- _Exercise inputs_:
(** * Vigil batch drift-monitoring job: a shallow embedding of
      [api/monitoring_job.py] and the properties of one monitoring cycle.

    The job talks to four collaborators that are not part of the module:
    the file system (reference CSV), the SQL store (prediction log and
    metrics table), the Evidently report engine and the Slack webhook.
    Their answers are the fields of a [World]; what the job does to them
    is recorded in a [State]: the committed metrics table, the ORM session
    and a chronological trace of every external call and log line.

    Conventions of the model:
    - a [datetime] is a number of microseconds counted from 0001-01-01;
      building a duration and subtracting it from a date raise
      [OverflowError] outside the ranges of the Python types;
    - an integer column of a query result that holds a NULL is read as a
      column of floats;
    - exceptions are the subclasses of [Exception]; interrupts and
      [SystemExit] are not part of it;
    - the scalars of a report dictionary are [None], booleans, integers and
      floats;
    - log lines and the alert text are kept as structured values, not laid
      out as strings;
    - [rollback] and [close] on the session always succeed. *)

From Stdlib Require Import ZArith List String Bool Lia.
From Stdlib Require Import Floats.SpecFloat DecimalString.
Import ListNotations.
Open Scope string_scope.
Open Scope list_scope.
Open Scope Z_scope.

(** ** Python values used by the job *)

(** Python's [float] is IEEE-754 binary64; [spec_float] with [prec = 53] and
    [emax = 1024] is its bit-exact specification. *)
Definition float := spec_float.
(* ===== verification/_CoqProject ===== *)
-Q . S2P
Prelude.v
Transitions.v
ConnectionLimiter.v
HallucinationGuard.v
Floats.v
Numbers.v
Json.v
TrustedProxyResolver.v
Log.v
AuthCache.v
ApiAuthClient.v
AuthManager.v
AuthThreads.v
SlotPool.v
InferenceLimiter.v
ModelCache.v
VadGate.v
AudioPreprocessor.v
Engine.v
Session.v
FlushLoop.v
Wedge.v
FlowControl.v
SessionSafety.v
Protocol.v
SessionEnd.v
SessionTypes.v
System.v
SystemSafety.v
MultipartParser.v
Config.v
AudioDecoder.v
HttpRouter.v
HandleTranscribe.v
SystemRequests.v
HandshakeWatchdog.v
SessionHandler.v
Server.v
Startup.v
(* ===== verification/Transitions.v ===== *)
(** Deterministic labelled transition systems: every concurrent component of the
    development is a function [step : E -> S -> option S], where [None] means that
    the event cannot happen, and [exec] replays a list of events. *)

From stdpp Require Import prelude list.
From S2P Require Import Prelude.

Module Transitions.

Section system.
Context {E S : Type} (step : E -> S -> option S).

Fixpoint exec (es : list E) (s : S) : option S :=
  match es with
  | [] => Some s
  | e :: es => s' ← step e s; exec es s'
  end.

Lemma exec_app es es' s : exec (es ++ es') s = exec es s ≫= exec es'.
Proof. revert s. induction es as [|e es IH]; intros s; [done|]. cbn. destruct (step e s); cbn; auto. Qed.

Lemma exec_cons e es s s' :
  exec (e :: es) s = Some s' -> exists s1, step e s = Some s1 /\ exec es s1 = Some s'.
Proof. apply bind_Some. Qed.

Lemma exec_one e s s' : step e s = Some s' -> exec [e] s = Some s'.
Proof. intros H. cbn. by rewrite H. Qed.

Lemma exec_trans es es' s s1 s2 :
  exec es s = Some s1 -> exec es' s1 = Some s2 -> exec (es ++ es') s = Some s2.
Proof. intros H1 H2. by rewrite exec_app, H1. Qed.

(** Rule induction over the runs whose events satisfy [Q]. *)
Lemma exec_ind (P : S -> Prop) (Q : E -> Prop) es s s' :
  (forall e s s', Q e -> P s -> step e s = Some s' -> P s') ->
  Forall Q es -> P s -> exec es s = Some s' -> P s'.
Proof.
  intros HP HQ. revert s. induction HQ as [|e es Hq _ IH]; intros s Hs H; [by injection H as <-|].
  apply exec_cons in H as (s1 & H1 & H2). eauto.
Qed.

Lemma exec_invariant (P : S -> Prop) es s s' :
  (forall e s s', P s -> step e s = Some s' -> P s') -> P s -> exec es s = Some s' -> P s'.
Proof. intros HP. apply (exec_ind P (λ _, True)); [eauto|by apply Forall_true]. Qed.

(** A relation between the two ends of a run that every step respects. *)
Lemma exec_preserves (R : S -> S -> Prop) es s s' :
  (forall s, R s s) -> (forall a b c, R a b -> R b c -> R a c) ->
  (forall e s s', step e s = Some s' -> R s s') -> exec es s = Some s' -> R s s'.
Proof.
  intros Hr Ht Hs. revert s. induction es as [|e es IH]; intros s H; [by injection H as <-|].
  apply exec_cons in H as (s1 & H1 & H2). eauto.
Qed.

(** [s'] can be reached from [s] by at most [n] events. *)
Definition within (n : nat) (s s' : S) : Prop :=
  exists es, exec es s = Some s' /\ (length es <= n)%nat.

Lemma within_refl n s : within n s s.
Proof. exists []. split; [done|cbn; lia]. Qed.

Lemma within_step n e s s1 s2 : step e s = Some s1 -> within n s1 s2 -> within (1 + n) s s2.
Proof. intros H (es & H' & Hl). exists (e :: es). cbn. rewrite H. split; [done|lia]. Qed.

Lemma within_trans n m s s1 s2 : within n s s1 -> within m s1 s2 -> within (n + m) s s2.
Proof.
  intros (es & H & Hl) (es' & H' & Hl'). exists (es ++ es').
  rewrite length_app. split; [by eapply exec_trans|lia].
Qed.

Lemma within_weaken n m s s' : (n <= m)%nat -> within n s s' -> within m s s'.
Proof. intros Hn (es & H & Hl). exists es. split; [done|lia]. Qed.
End system.

(** ** Refinement

    Each concrete step is matched by some steps, possibly none, of the abstract
    system; then so is each run. *)
Section refinement.
Context {E S F T : Type} (step : E -> S -> option S) (spec : F -> T -> option T).
Context (R : S -> T -> Prop).

Definition simulates : Prop :=
  forall e s s' t, R s t -> step e s = Some s' -> exists fs t', exec spec fs t = Some t' /\ R s' t'.

Lemma simulation : simulates -> forall es s s' t,
  R s t -> exec step es s = Some s' -> exists fs t', exec spec fs t = Some t' /\ R s' t'.
Proof.
  intros Hsim. induction es as [|e es IH]; intros s s' t HR H; [injection H as <-; by exists [], t|].
  apply exec_cons in H as (s1 & H1 & H2).
  destruct (Hsim _ _ _ _ HR H1) as (fs & t1 & Ht & HR1).
  destruct (IH _ _ _ HR1 H2) as (fs' & t' & Ht' & HR').
  exists (fs ++ fs'), t'. split; [by eapply exec_trans|done].
Qed.
End refinement.

End Transitions.
(* ===== verification/Numbers.v ===== *)
(** The numeric conversions of the C++ standard library that the source calls:
    [std::stoi], [std::stoul], [std::stoull] and [std::stof] (in the "C"
    locale, with the error behaviour of glibc's [strtol] family). *)

From stdpp Require Import prelude strings list.
From Stdlib Require Import ZArith Lia SpecFloat.
From S2P Require Import Prelude Floats.

Module Numbers.

Definition code (c : Ascii.ascii) : Z := Z.of_nat (Ascii.nat_of_ascii c).
Definition is_digit (c : Ascii.ascii) : bool := (48 <=? code c) && (code c <=? 57).

(** The longest prefix of characters satisfying [p], and the rest. *)
Fixpoint span (p : Ascii.ascii -> bool) (s : str) : str * str :=
  match s with
  | c :: s' => if p c then let '(a, b) := span p s' in (c :: a, b) else ([], s)
  | [] => ([], [])
  end.

(** The value of a string of digits in a base. *)
Definition digit_value (c : Ascii.ascii) : Z :=
  if is_digit c then code c - 48 else code (tolower c) - 87.
Definition digits_value (base : Z) (ds : str) : Z :=
  foldl (λ a c, base * a + digit_value c) 0 ds.

(** White space, then an optional sign ([true] for a minus). *)
Definition sign_of (s : str) : bool * str :=
  let s := (span isspace s).2 in
  match s with
  | c :: s' => if code c =? 45 then (true, s') else if code c =? 43 then (false, s') else (false, s)
  | [] => (false, [])
  end.

(** The integer at the start of [s], if there is one. *)
Definition integer (s : str) : option Z :=
  let '(neg, s) := sign_of s in
  match (span is_digit s).1 with
  | [] => None
  | ds => Some (if neg then - digits_value 10 ds else digits_value 10 ds)
  end.

Definition stoi (s : str) : result Z :=
  match integer s with
  | Some z => if (- 2 ^ 31 <=? z) && (z <? 2 ^ 31) then Ok z else Throw (lit "stoi")
  | None => Throw (lit "stoi")
  end.

(** A negative number is accepted and wraps. *)
Definition strtoull (what s : str) : result Z :=
  match integer s with
  | Some z => if Z.abs z <? 2 ^ 64 then Ok (u64 z) else Throw what
  | None => Throw what
  end.

Definition stoul : str -> result Z := strtoull (lit "stoul").
Definition stoull : str -> result Z := strtoull (lit "stoull").

(** ** [std::stof] *)

Definition is_hex (c : Ascii.ascii) : bool :=
  is_digit c || ((97 <=? code (tolower c)) && (code (tolower c) <=? 102)).

(** Digits with an optional point: the mantissa, the number of digits after
    the point, the rest; [None] without any digit. *)
Definition mantissa (p : Ascii.ascii -> bool) (s : str) : option (str * Z * str) :=
  let '(ip, s1) := span p s in
  let '(fp, s2) := match s1 with
                   | c :: s1' => if code c =? 46 then span p s1' else ([], s1)
                   | [] => ([], s1)
                   end in
  if bool_decide (ip ++ fp = []) then None else Some (ip ++ fp, zlen fp, s2).

(** An optional exponent introduced by [mark]. *)
Definition exponent (mark : Z) (s : str) : Z :=
  match s with
  | c :: s' =>
      if code (tolower c) =? mark then
        let '(neg, s'') := match s' with
                           | d :: s'' => if code d =? 45 then (true, s'')
                                         else if code d =? 43 then (false, s'') else (false, s')
                           | [] => (false, s')
                           end in
        let e := digits_value 10 (span is_digit s'').1 in
        if neg then - e else e
      else 0
  | [] => 0
  end.

(** [m * base ^ k] as a [float]; [None] when it is out of range: it rounds to
    an infinity, or it is inexact and below the smallest normal number. *)
Definition scaled (neg : bool) (m base k : Z) : option float32 :=
  if m =? 0 then Some (S754_zero neg)
  else
    let n := signed neg (if 0 <=? k then m * base ^ k else m) in
    let d := Z.to_pos (if 0 <=? k then 1 else base ^ (- k)) in
    let r := F32.lit n d in
    match r with
    | S754_finite s p e =>
        let exact := if 0 <=? e then signed s (Zpos p * 2 ^ e) * Zpos d =? n
                     else signed s (Zpos p) * Zpos d =? n * 2 ^ (- e) in
        if (digits2_pos p <? 24)%positive && negb exact then None else Some r
    | _ => None
    end.

Definition stof (s : str) : result float32 :=
  let '(neg, s) := sign_of s in
  let lower := tolower <$> s in
  if starts_with (lit "inf") lower then Ok (S754_infinity neg)
  else if starts_with (lit "nan") lower then Ok S754_nan
  else
    let parsed :=
      match (if starts_with (lit "0x") lower then mantissa is_hex (drop 2 s) else None) with
      | Some (ds, frac, rest) =>
          Some (scaled neg (digits_value 16 ds) 2 (exponent 112 rest - 4 * frac))
      | None =>
          match mantissa is_digit s with
          | Some (ds, frac, rest) =>
              Some (scaled neg (digits_value 10 ds) 10 (exponent 101 rest - frac))
          | None => None
          end
      end in
    match parsed with
    | Some (Some x) => Ok x
    | _ => Throw (lit "stof")
    end.

Example stoi_plain : stoi (lit " -42x") = Ok (-42).
Proof. reflexivity. Qed.
Example stoul_negative : stoul (lit "-1") = Ok (2 ^ 64 - 1).
Proof. reflexivity. Qed.
Example stof_decimal : stof (lit "0.25") = Ok (F32.lit 1 4).
Proof. reflexivity. Qed.
Example stof_exponent : stof (lit "-25e-2s") = Ok (F32.lit (-1) 4).
Proof. reflexivity. Qed.
Example stof_hex : stof (lit "0x1.8p1") = Ok (F32.of_Z 3).
Proof. reflexivity. Qed.
Example stof_nan : stof (lit "nan") = Ok S754_nan.
Proof. reflexivity. Qed.
Example stof_overflow : stof (lit "1e39") = Throw (lit "stof").
Proof. vm_compute. reflexivity. Qed.

End Numbers.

- _What you should do_:
The line containing "match (if starts_with" and every line after it, through the end of the records, should be repeated exactly and alone.

- _Answer space_:
      match (if starts_with (lit "0x") lower then mantissa is_hex (drop 2 s) else None) with
      | Some (ds, frac, rest) =>
          Some (scaled neg (digits_value 16 ds) 2 (exponent 112 rest - 4 * frac))
      | None =>
          match mantissa is_digit s with
          | Some (ds, frac, rest) =>
              Some (scaled neg (digits_value 10 ds) 10 (exponent 101 rest - frac))
          | None => None
          end
      end in
    match parsed with
    | Some (Some x) => Ok x
    | _ => Throw (lit "stof")
    end.

Example stoi_plain : stoi (lit " -42x") = Ok (-42).
Proof. reflexivity. Qed.
Example stoul_negative : stoul (lit "-1") = Ok (2 ^ 64 - 1).
Proof. reflexivity. Qed.
Example stof_decimal : stof (lit "0.25") = Ok (F32.lit 1 4).
Proof. reflexivity. Qed.
Example stof_exponent : stof (lit "-25e-2s") = Ok (F32.lit (-1) 4).
Proof. reflexivity. Qed.
Example stof_hex : stof (lit "0x1.8p1") = Ok (F32.of_Z 3).
Proof. reflexivity. Qed.
Example stof_nan : stof (lit "nan") = Ok S754_nan.
Proof. reflexivity. Qed.
Example stof_overflow : stof (lit "1e39") = Throw (lit "stof").
Proof. vm_compute. reflexivity. Qed.

End Numbers.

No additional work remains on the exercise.